Authors: Archie Davies*, King's College London
Topics: Cultural and Political Ecology, Geographic Thought, Geography and Urban Health
Keywords: Political Ecology, Hunger, Josué de Castro, Nutrition
Session Type: Paper
Start / End Time: 3:20 PM / 5:00 PM
Room: Grand Couteau, Sheraton, 5th Floor
Presentation File: No File Uploaded
The emerging field of health-environment geographies has enormous potential to advance debates in political ecology about the role of the body in the production of space and nature. One of the key concepts deployed in political ecology is that of ‘metabolism’ as a way of articulating the dialectical relationship between society and nature. Yet ‘metabolism’ has largely been articulated at the scale of society, not that of the body. This paper argues that health-environment geographies, and alternative intellectual histories of human metabolism and nutrition, can play a crucial part in returning the concept of ‘metabolism’ to the scale of the body.
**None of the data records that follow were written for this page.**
(** The last dot of a directory part that ends in a slash lies before
    the slash. *)
Lemma rfind_dot_dir (d : string) :
  (d = "" \/ exists d', d = d' ++ "/") -> rfind_char d "." <= len d - 1
  /\ (rfind_char d "." = len d - 1 -> d = "").
Proof.
  intros [-> | (d' & ->)]; [cbn; split; [lia | reflexivity]|].
  unfold rfind_char. rewrite rfind_from_app, len_app.
  change (len "/") with 1. cbn [rfind_char_from]. change (Ascii.eqb "/" ".") with false.
  cbv iota. destruct (rfind_from_range "." d' 0 (-1)) as [-> | H];
    pose proof (len_nonneg d'); split; lia.
Qed.

Lemma rfind_from_shift (c : ascii) (s : string) (k : Z) :
  forall i best,
    rfind_char_from c s (i + k) (best + k) = k + rfind_char_from c s i best.
Proof.
  induction s as [|x r IH]; intros i best; cbn [rfind_char_from]; [lia|].
  replace (i + k + 1) with (i + 1 + k) by lia.
  destruct (Ascii.eqb x c); apply IH.
Qed.

Lemma rfind_from_present_shift (c : ascii) (s : string) (k : Z) :
  mem_char c s = true ->
  forall i best best',
    rfind_char_from c s (i + k) best' = k + rfind_char_from c s i best.
Proof.
  induction s as [|x r IH]; intros H i best best'; [discriminate|].
  cbn [mem_char] in H. cbn [rfind_char_from].
  replace (i + k + 1) with (i + 1 + k) by lia.
  rewrite Ascii.eqb_sym in H. destruct (Ascii.eqb x c); cbn [orb] in H.
  - apply rfind_from_shift.
  - now apply IH.
Qed.

Lemma take_drop (n : nat) (s : string) : take n s ++ drop n s = s.
Proof.
  revert s. induction n as [|n IH]; intros [|c r]; cbn; try reflexivity.
  now rewrite IH.
Qed.

Lemma take_length (n : nat) (s : string) :
  (n <= String.length s)%nat -> String.length (take n s) = n.
Proof.
  revert s. induction n as [|n IH]; intros [|c r]; cbn; intros H; try lia.
  rewrite IH; lia.
Qed.

(** [splitext] looks at the last component only. *)
Lemma splitext_app (d b : string) :
  mem_char "/" b = false -> (d = "" \/ exists d', d = d' ++ "/") ->
  Path.splitext (d ++ b) = (d ++ fst (Path.splitext b), snd (Path.splitext b)).
Proof.
  intros Hb Hd. unfold Path.splitext.
  rewrite (rfind_sep d b Hb Hd).
  replace (rfind_char b "/") with (-1)
    by (unfold rfind_char; now rewrite (rfind_from_absent _ _ Hb)).
  pose proof (len_nonneg d) as Hld. pose proof (len_nonneg b) as Hlb.
  destruct (mem_char "." b) eqn:Hdot.
  - pose proof (rfind_from_present "." b Hdot 0 (-1)) as Hk.
    assert (rfind_char (d ++ b) "." = len d + rfind_char b ".") as ->.
    { unfold rfind_char. rewrite rfind_from_app.
      now rewrite (rfind_from_present_shift "." b (len d) Hdot 0 (-1)). }
    fold (rfind_char b ".") in Hk. set (k := rfind_char b ".") in *.
    replace (len d - 1 <? len d + k) with true by (symmetry; apply Z.ltb_lt; lia).
    replace (-1 <? k) with true by (symmetry; apply Z.ltb_lt; lia).
    cbn [andb]. replace (len d - 1 + 1) with (len d) by lia.
    replace (-1 + 1) with 0 by lia.
    pose proof (take_drop (Z.to_nat k) b) as Hsplit.
    assert (len (take (Z.to_nat k) b) = k) as Hlen
      by (unfold len in *; rewrite take_length; lia).
    set (b1 := take (Z.to_nat k) b) in *. set (b2 := drop (Z.to_nat k) b) in *.
    rewrite <- Hsplit. unfold Path.has_non_dot.
    clearbody b1 b2. clear Hsplit. subst k. rewrite <- Hlen.
    rewrite slice_middle, !slice_prefix, !slice_from_app.
    rewrite <- (append_assoc d b1 b2), <- len_app, slice_prefix, slice_from_app.
    destruct (negb (String.eqb (lstrip_chars "." b1) "")); cbn [fst snd];
      [reflexivity | now rewrite append_assoc].
  - assert (rfind_char (d ++ b) "." = rfind_char d ".") as ->
      by (unfold rfind_char; now rewrite rfind_from_app, (rfind_from_absent _ _ Hdot)).
    replace (rfind_char b ".") with (-1)
      by (unfold rfind_char; now rewrite (rfind_from_absent _ _ Hdot)).
    destruct (rfind_dot_dir d Hd) as [Hle _].
    replace (len d - 1 <? rfind_char d ".") with false
      by (symmetry; apply Z.ltb_ge; lia).
    reflexivity.
Qed.
(** [init_state]: every missing key gets its initial value, present keys are
    left alone. *)
Definition init_state (r : RawSession) : SessionState :=
  {| inventory := setdefault (raw_inventory r) [];
     sales := setdefault (raw_sales r) [];
     expenses := setdefault (raw_expenses r) [];
     purchase_history := setdefault (raw_purchase_history r) [];
     next_vehicle_id := setdefault (raw_next_vehicle_id r) 1;
     next_sale_id := setdefault (raw_next_sale_id r) 1;
     next_expense_id := setdefault (raw_next_expense_id r) 1;
     cumulative_purchase_cost := setdefault (raw_cumulative_purchase_cost r) 0;
     total_other_expenses := raw_total_other_expenses r |}.

(** The store of a session that has just started. *)
Definition empty_session : RawSession :=
  mkRaw None None None None None None None None None.

Definition initial_state : SessionState := init_state empty_session.

(** The store as the next script run finds it. *)
Definition stored (s : SessionState) : RawSession :=
  {| raw_inventory := Some (inventory s);
     raw_sales := Some (sales s);
     raw_expenses := Some (expenses s);
     raw_purchase_history := Some (purchase_history s);
     raw_next_vehicle_id := Some (next_vehicle_id s);
     raw_next_sale_id := Some (next_sale_id s);
     raw_next_expense_id := Some (next_expense_id s);
     raw_cumulative_purchase_cost := Some (cumulative_purchase_cost s);
     raw_total_other_expenses := total_other_expenses s |}.

(** What an operation shows to the user. *)
Inductive notice :=
| st_success (msg : string)
| st_error (msg : string)
| st_info (msg : string).

Definition is_success (n : notice) : bool :=
  match n with
  | st_success _ => true
  | _ => false
  end.

(** ** Inventory look-up and removal *)

Fixpoint find_in (vid : Z) (inv : list Vehicle.t) : option Vehicle.t :=
  match inv with
  | [] => None
  | v :: rest => if Vehicle.id v =? vid then Some v else find_in vid rest
  end.

Definition find_vehicle_by_id (vid : Z) (s : SessionState) : option Vehicle.t :=
  find_in vid (inventory s).

(** [remove_vehicle_by_id]: pops the first vehicle with that id and tells
    whether there was one. *)
Fixpoint remove_vehicle_by_id (vid : Z) (inv : list Vehicle.t)
  : bool * list Vehicle.t :=
  match inv with
  | [] => (false, [])
  | v :: rest =>
      if Vehicle.id v =? vid then (true, rest)
      else let (removed, rest') := remove_vehicle_by_id vid rest in
           (removed, v :: rest')
  end.
(** * The JSON-RPC client of the LSP plugin: rpc/client.py

    A shallow embedding of [format_request] and of the [Client] class
    (request numbering, the table of response handlers, the two reader
    loops), with the parts of the Python runtime they call: [str] and
    [bytes], [int()], UTF-8, [json.dumps] and [json.loads].

    Conventions.
    - A Python [str] is a list of code points ([N]); [bytes] is a list of
      [byte]; a Python [int] is a [Z].
    - JSON values are [None], [bool], [int], [str], [list] and [dict] with
      [str] keys. Python floats are left out: [json_loads] has no result for
      a number literal with a fraction or an exponent, and no theorem below
      draws a conclusion from the absence of a result for such a text.
    - A [dict] is an association list in insertion order, which is the order
      [json.dumps] writes and [json.loads] builds.
    - Exceptions are values of [exn]; [except C] is a test on the class. *)

From Stdlib Require Import ZArith NArith List Lia Bool.
From Stdlib.Strings Require Import Ascii String Byte.
From Stdlib Require Import Permutation Sorted.
From stdpp Require Import base gmap list.

Local Open Scope N_scope.

(** ** Text *)

Definition pystr := list N.
Definition bytes := list byte.

(** A literal of the source, as code points. *)
Definition lit (s : string) : pystr := map N_of_ascii (list_ascii_of_string s).

(** A bytes literal of the source. *)
Definition blit (s : string) : bytes := list_byte_of_string s.

Definition CR : N := 13.
Definition LF : N := 10.
Definition CRLF : pystr := [CR; LF].

Definition is_ascii (c : N) : bool := c <? 128.

(** Unicode scalar values: code points outside the surrogate range. A [str]
    obtained by decoding UTF-8 holds nothing else. *)
Definition is_scalar (c : N) : bool :=
  (c <? 0x110000) && negb ((0xD800 <=? c) && (c <=? 0xDFFF)).

Definition byte_of_N (n : N) : byte :=
  match Byte.of_N n with Some b => b | None => x00 end.
(** * ConfirmationPage: reconciliation, duplicate detection and save orchestration

    A shallow embedding of the logic of [src/pages/ConfirmationPage.tsx]:
    the helpers [findDuplicates], [checkForDuplicates] and
    [formatTimeInput], the master-data reconciliation effect, the handlers
    that add worker records, and the save path ([handleSave],
    [performSave], the overwrite dialog).

    React semantics used throughout: a handler is a closure over the values
    of the render it was created in, so it reads one snapshot of
    [editedData]; what it does is a sequence of effects (state setter calls
    and calls to the outside world), performed in program order.  A handler
    is therefore a function from the snapshot to a list of [Effect]s, and
    [run] replays the setter calls on the component state. *)

From Stdlib Require Import String Ascii.
From Stdlib Require Import NArith ZArith QArith Bool Arith Lia List.
Import ListNotations.
Open Scope nat_scope.
Open Scope list_scope.

Set Implicit Arguments.

(** ** JavaScript strings

    A JavaScript string is a sequence of UTF-16 code units; [===], [Map]
    keys and [Array.prototype.includes] compare strings code unit by code
    unit. *)
Module JS.

Definition code_unit := N.
Definition jsstring := list code_unit.

Definition lit (s : string) : jsstring :=
  map N_of_ascii (list_ascii_of_string s).

Definition str_eq_dec : forall a b : jsstring, {a = b} + {a <> b} :=
  list_eq_dec N.eq_dec.

Definition str_eqb (a b : jsstring) : bool :=
  if str_eq_dec a b then true else false.

(** Truthiness of a string: every string but the empty one. *)
Definition truthy (s : jsstring) : bool :=
  match s with [] => false | _ :: _ => true end.

(** [Array.prototype.includes] on an array of strings. *)
Definition includes (l : list jsstring) (s : jsstring) : bool :=
  existsb (str_eqb s) l.

(** ECMAScript WhiteSpace and LineTerminator code points, the ones
    [String.prototype.trim] removes. *)
Definition isWhiteSpace (c : code_unit) : bool :=
  existsb (N.eqb c)
    [9; 10; 11; 12; 13; 32; 160; 5760; 8232; 8233; 8239; 8287; 12288; 65279]%N
  || ((8192 <=? c) && (c <=? 8202))%N.

Fixpoint dropWhile {A} (p : A -> bool) (l : list A) : list A :=
  match l with
  | [] => []
  | a :: l' => if p a then dropWhile p l' else l
  end.

Definition trimStart (s : jsstring) : jsstring := dropWhile isWhiteSpace s.
Definition trimEnd (s : jsstring) : jsstring := rev (dropWhile isWhiteSpace (rev s)).
Definition trim (s : jsstring) : jsstring := trimEnd (trimStart s).

(** [s.slice(start, end)] and [s.slice(start)] for non-negative arguments:
    both indices are clamped to the length. *)
Definition slice (s : jsstring) (start stop : nat) : jsstring :=
  firstn (stop - start) (skipn start s).
Definition sliceFrom (s : jsstring) (start : nat) : jsstring := skipn start s.
(** [for (let i = 0; i < interactionCount; i++)]; interaction [i] draws
    [draws i] (type, then value) and meets the ledger [w i]. *)
Fixpoint interactionLoop (cfg : ContractDeployer.config) (l : list string)
    (draws : nat -> Z * Z) (w : nat -> ledger_pass) (remaining i : nat)
    (successCount : Z) : M Z :=
  match remaining with
  | O => ret successCount
  | S remaining' =>
      success <- interact cfg (pickType l (fst (draws i))) (snd (draws i)) (w i) ;;
      interactionLoop cfg l draws w remaining' (S i)
        (if success : bool then successCount + 1 else successCount)
  end.

Record run := {
  compiles : bool;
  deployLedger : ledger_pass;
  countSeed : Z;
  draws : nat -> Z * Z;
  interactionLedger : nat -> ledger_pass
}.

(** [executeContractOperations()] *)
Definition executeContractOperations (enable_contract_deploy : bool)
    (cfg : ContractDeployer.config) (i : interactions) (r : run) : M bool :=
  if negb enable_contract_deploy then ret true
  else
    try_catch
      (resetNonce ;;;
       compileContract (compiles r) ;;;
       ContractDeployer.deployContract cfg (deployLedger r) ;;;
       if negb (enabled i) then ret true
       else
         let interactionCount := ContractDeployer.interactionCount cfg (countSeed r) in
         interactionLoop cfg (interactionTypes i) (draws r) (interactionLedger r)
           (Z.to_nat interactionCount) 0 0 ;;;
         ret true)
      (ret false).

End ContractFlow.

(** ** BatchOperationManager, continued *)

Module BatchFlow.

Definition operations : list string :=
  ["setValue"; "incrementValue"; "decrementValue"; "squareValue"; "resetValue";
   "multiplyValue"]%string.

(** The [parameter] pushed beside an operation; [seed] is the draw made for
    [setValue] and [multiplyValue]. *)
Definition parameterOf (operation : option string) (seed : Z) : Z :=
  match operation with
  | Some name =>
      if String.eqb name "setValue" then Binary64.floor_random_times seed 100 + 1
      else if String.eqb name "multiplyValue" then Binary64.floor_random_times seed 5 + 2
      else 0
  | None => 0
  end.

(** The loop of [generateBatchOperations]; [None] would be an [undefined]
    array element. *)
Fixpoint generateLoop (draws : nat -> Z * Z) (remaining i : nat)
    : list (option string) * list Z :=
  match remaining with
  | O => ([], [])
  | S remaining' =>
      let operation :=
        nth_error operations
          (Z.to_nat (Binary64.floor_random_times (fst (draws i))
                       (Z.of_nat (List.length operations)))) in
      let parameter := parameterOf operation (snd (draws i)) in
      let (batchOperations, parameters) := generateLoop draws remaining' (S i) in
      (operation :: batchOperations, parameter :: parameters)
  end.

(** [generateBatchOperations()] *)
Definition generateBatchOperations (cfg : BatchOperationManager.config) (seed : Z)
    (draws : nat -> Z * Z) : list (option string) * list Z :=
  let numOperations := BatchOperationManager.numOperations cfg seed in
  generateLoop draws (Z.to_nat numOperations) 0.
(** * Transaction-history SDK: request governing, normalisation and caching core

    A shallow embedding of the TypeScript sources
      - [src/errors/index.ts]              (the error classes)
      - [src/utils/retry.ts]               (retryWithBackoff)
      - [src/utils/rate-limiter.ts]        (RateLimiter)
      - [src/utils/validation.ts]          (address formats, normalisation)
      - [src/cache/memory-cache.ts], [src/cache/transaction-cache.ts]
      - [src/utils/http.ts]                (httpRequest)
      - [src/providers/ethereum.ts], [src/providers/solana.ts]
      - [src/adapters/ethereum.ts], [src/adapters/solana.ts]
      - [src/client.ts]                    (BlockchainSDK)
    followed by the properties stated about them.

    Conventions.
    - A JavaScript [number] used as a counter, a status code, a delay or a
      timestamp in milliseconds is a [Z]; a field that may be [undefined] or
      [null] is an [option]; the idioms [x || d] and [if (x)] are written
      out with JavaScript's truthiness ([0] and the empty string are falsy).
      A number that may be [NaN] after [parseInt] is an [option Z].
    - The token counts of the rate limiter may be fractional, [Infinity] or
      [NaN]; they are values of [JsNum.num], whose finite part is exact
      rational arithmetic.
    - A promise-returning function is a function from the world to the world
      and either the rejection or the value.  [Date.now()] is an argument of
      the code that reads it, or the clock of the world.
    - The global [fetch], the rate limiter's admission inside a provider,
      [parseInt] and [BigInt] are parameters (record [Environment.Env]).
    - Log lines keep their level and message; the structured context of a
      log line and of errors other than its string-valued entries is left
      out. *)

From Stdlib Require Import ZArith QArith Qround Lqa Lia List String Ascii Bool
  DecimalString Permutation Sorted.
Import ListNotations.
Lemma generateVideoClip_steady fuel seg photo :
  steady (generateVideoClip fuel seg photo).
Proof.
  unfold generateVideoClip. along_step; [along_step|]. intro key.
  destruct key as [[|c key]|]; try along_step.
  { destruct photo as [photo|]; [|along_step].
    along_step; [apply fileToBase64_steady|]. intro. along_step. }
  intro imagePart. along_step.
  { along_step; [apply ai_generateVideos_steady|]. intro. along_step. }
  intro operation. along_step; [apply now_steady|]. intro started.
  along_step; [apply pollUntilDone_steady|]. intro finished.
  destruct (operation_error finished); [along_step|].
  destruct (video_uri finished) as [[|c' link]|]; try along_step.
  - along_step; [apply fetch_steady|]. intro response.
    destruct (negb (ok response)); [along_step|].
    along_step; [along_step|]. intro. apply createObjectURL_steady.
  - intro. along_step.
Qed.

Lemma transcribeAndSegmentAudio_steady audio context chars :
  steady (transcribeAndSegmentAudio audio context chars).
Proof.
  unfold transcribeAndSegmentAudio. along_step; [along_step|]. intro key.
  along_step; [destruct key; along_step|]. intro ai.
  along_step; [apply progress_set_steady|]. intros _.
  along_step.
  { unfold fileToGenerativePart. along_step; [apply fileToBase64_steady|].
    intro. along_step. }
  intro audioPart. along_step.
  - along_step; [apply ai_generateContent_steady|]. intro text.
    along_step.
    { intro w. destruct (JSON_parse (ext w) _); apply grows_refl. }
    intro segments. along_step; [apply progress_set_steady|]. intros _. along_step.
  - intro e. along_step; [apply progress_set_steady|]. intros _. along_step.
Qed.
A ‘metabolic’ scale of the body imagines health and nutrition as determined across the relationship between the body and the historical geographies within which it is embedded. Taking an intellectual history approach, this paper draws on histories of Latin American thought about hunger to articulate a metabolic scale of the body. Outside anglophone geography there is a long tradition of work available to scholars which constructs political thought on the scale of the (un)healthy body as relationally produced in its environment. Specifically, I draw on the nutritional science of Brazilian geographer Josué de Castro (1908-73) and his colleagues in nutritional institutions in early 20th century Brazil and Argentina. I argue that the theory of the geographical production of hunger and malnutrition which emerged in these Latin American debates can help contemporary scholars articulate a more embodied political ecology, and a more political ecological geography of health.